The department’s opinion recites that the facts were not in dispute, the petitioner alleging that the inventory of canned pears in the amount of $1,202,856 was shipped before May 1, 1974, but not reported for cancellation of assessment because of failure to submit the required form to the county assessor. With respect to the application of ORS 307.475, the defendant’s opinion states:

“The Department, pursuant to ORS 307.475, may make a recommendation only where failure to make a timely filing was due to absence, disability or illness of such an extent as to prevent filing of the claim (or proof) during a substantial portion of the filing period. In this case it is evident that Petitioner failed to file the proof of assessment *297 either through mere inadvertence, oversight or perhaps because of the bookkeeper’s ignorance of the law. Under the circumstances, the Department must refuse to grant Petitioner’s request.” (Emphasis supplied.)

There is no question but that the value of the canned goods shipped would have been stricken from the assessment roll, exempting it from personal property taxes, had “there been a timely filing of a valid claim for exemption or cancellation of assessment, * * This creates the statutory “hardship” situation as to which the department can provide relief if “the failure to make timely application for the exemption or cancellation was by reason of good and sufficient cause.” (Emphasis supplied.) Note should be taken that the determination is made in the “director’s discretion.” ORS 307.475(4).

The plaintiff presents alternative contentions: It first argues that the court erred in its decision in Pratum Co-Op Whse. v. Dept. of Rev., 6 OTR 130 (1975), when it held that it would only reverse a decision of the Director of the Department of Eevenue under the hardship statute if there was “caprice or a clear wrong.” The plaintiff contends that it is entitled to a trial de novo on the issue of whether there was “good and sufficient cause.” If the court declines to overrule its decision in Pratum Co-Op Whse., plaintiff then seeks to show that it was “caprice or a clear wrong” for the director to find that there was no “good and sufficient cause” for plaintiff’s failure to make a timely filing under the processor’s statute.

The court is first confronted with a question as to what powers it can exercise in the premises. Eeviewability of an administrator’s discretion is *298 fraught with problems. The determination of “hardship” is the determination of a question of fact. The legislature has vested discretion in the Director of the Department of Revenue to determine this question. There is no reason to believe that the court’s judgment should supplant the judgment of the director. Any attempt to do so might well be regarded as an infringement by the judiciary of the executive branch’s jurisdiction, in violation of the constitutional separation of powers. See Pratum Co-Op Whse., supra.
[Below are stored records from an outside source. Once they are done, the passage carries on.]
Lemma ranking_sorted : StronglySorted (ranks_before q entries) (ranking q entries).
Proof.
  unfold ranking. apply StronglySorted_map.
  apply StronglySorted_weaken_in
    with (R := placed_before by_indexed_similarity (fun a b => (fst a < fst b)%nat)).
  - intros a b Ha Hb Hab.
    assert (Oa : tag_ok a)
      by (exact (proj1 (Forall_forall _ _) sorted_tagged_ok a Ha)).
    assert (Ob : tag_ok b)
      by (exact (proj1 (Forall_forall _ _) sorted_tagged_ok b Hb)).
    unfold placed_before in Hab.
    rewrite (goes_after_tagged b a Ob Oa), (goes_after_tagged a b Oa Ob) in Hab.
    unfold ranks_before.
    destruct Hab as [Hlt | [Hnlt Hidx]]; [left; exact Hlt |].
    destruct (score_at q entries (fst b) <? score_at q entries (fst a))%float
      eqn:Hba; [left; reflexivity | right].
    split; [| exact Hidx].
    apply eqb_of_not_ltb; try assumption; apply numbers;
      [apply Oa | apply Ob].
  - apply array_sort_stable with (ok := tag_ok).
    + intros x y z Ox Oy Oz.
      rewrite (goes_after_tagged x y Ox Oy), (goes_after_tagged y z Oy Oz),
        (goes_after_tagged x z Ox Oz).
      apply ltb_trans.
    + intros x y z Ox Oy Oz.
      rewrite (goes_after_tagged x y Ox Oy), (goes_after_tagged y z Oy Oz),
        (goes_after_tagged x z Ox Oz).
      apply ltb_neg_trans; apply numbers; [apply Ox | apply Oy | apply Oz].
    + apply tagged_ok.
    + unfold indexed_scores in *. apply StronglySorted_map. cbn [fst].
      apply StronglySorted_seq.
Qed.

Lemma rank_ranking (topK : Z) :
  rank q entries topK
  = map (fun i => chunk (entry_at entries i))
        (firstn (JS.relative_index n topK) (ranking q entries)).
Proof.
  unfold rank, ranking.
  rewrite <- tagged_scores.
  rewrite (array_sort_map by_similarity snd (indexed_scores q entries)).
  fold by_indexed_similarity.
  rewrite array_slice_from_0, length_map.
  rewrite (Permutation_length (array_sort_permutation by_indexed_similarity (indexed_scores q entries))).
  replace (List.length (indexed_scores q entries)) with n
    by (unfold indexed_scores; rewrite length_map, length_seq; reflexivity).
  rewrite !firstn_map, !map_map.
  apply map_ext_in. intros p Hp.
  apply in_firstn in Hp.
  destruct (proj1 (Forall_forall _ _) sorted_tagged_ok p Hp) as [_ ->].
  reflexivity.
Qed.

End Ranking.

Lemma firstn_min_length {A} (k : nat) (l : list A) :
  firstn (Nat.min k (List.length l)) l = firstn k l.
Proof.
  destruct (Nat.le_gt_cases k (List.length l)) as [H | H].
  - rewrite Nat.min_l by exact H. reflexivity.
  - rewrite Nat.min_r by lia. rewrite firstn_all, firstn_all2 by lia. reflexivity.
Qed.

Lemma StronglySorted_firstn_skipn {A} (R : A -> A -> Prop) (k : nat)
    (l : list A) (x y : A) :
  StronglySorted R l -> In x (firstn k l) -> In y (skipn k l) -> R x y.
Proof.
  intro Hs. revert k. induction Hs as [| a l Hs IH Ha]; intros k Hx Hy.
  - rewrite firstn_nil in Hx. contradiction.
  - destruct k as [| k]; [simpl in Hx; contradiction |].
    simpl in Hx, Hy. destruct Hx as [<- | Hx].
    + rewrite Forall_forall in Ha. apply Ha.
      rewrite <- (firstn_skipn k l). apply in_or_app. right. exact Hy.
    + exact (IH k Hx Hy).
Qed.

Lemma search_fulfilled {World : Type} (c : Config World) (query : string)
    (embeddingFn : EmbeddingFunction World) (topK : Z) (q : list float) :
  store c <> [] ->
  fst (embeddingFn query (world c)) = Fulfilled q ->
  fst (search query embeddingFn topK c) = Fulfilled (rank q (store c) topK).
Proof.
  intros Hne Hq. unfold search.
  destruct (store c) as [| e es] eqn:Hs; [congruence |].
  cbn [List.length Nat.eqb]. rewrite call_spec, Hq. cbn [fst store].
  rewrite Hs. reflexivity.
Qed.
The court is not lacking in jurisdiction but it is concerned as to the scope of review. ORS 307.475 itself contains no specific limitation thereon but the question is presented to the court by the legislative use of the phrase in subsection (4), “* * * the director, in his discretion, * *

Appeals to the Tax Court are ordinarily tried de novo in accordance with ORS 305.425. The use of the words “de novo” suggests that the court seeks to supplant the administrator’s role, a suggestion which the court rejects as contrary to legislative intent. But without trying the case de novo, it would seem obvious that a court, having jurisdiction of an appeal from a discretionary judgment of an administrative agency, submitted without a record, may take evidence to determine whether the agency acted within the scope of its jurisdiction, legally, or upon sufficient evidence. 2 Am Jur2d Administrative Law § 699. Intelligent determination by the trial court requires it. (The plaintiff’s testimony was completely presented in this suit.)

*299 Nevertheless, this court should take notice that, in interpreting a law whose administration falls peculiarly within the expertise of an agency, and as to which the agency’s chief officer is specifically granted “discretion,” a judge should defer to the agency’s construction.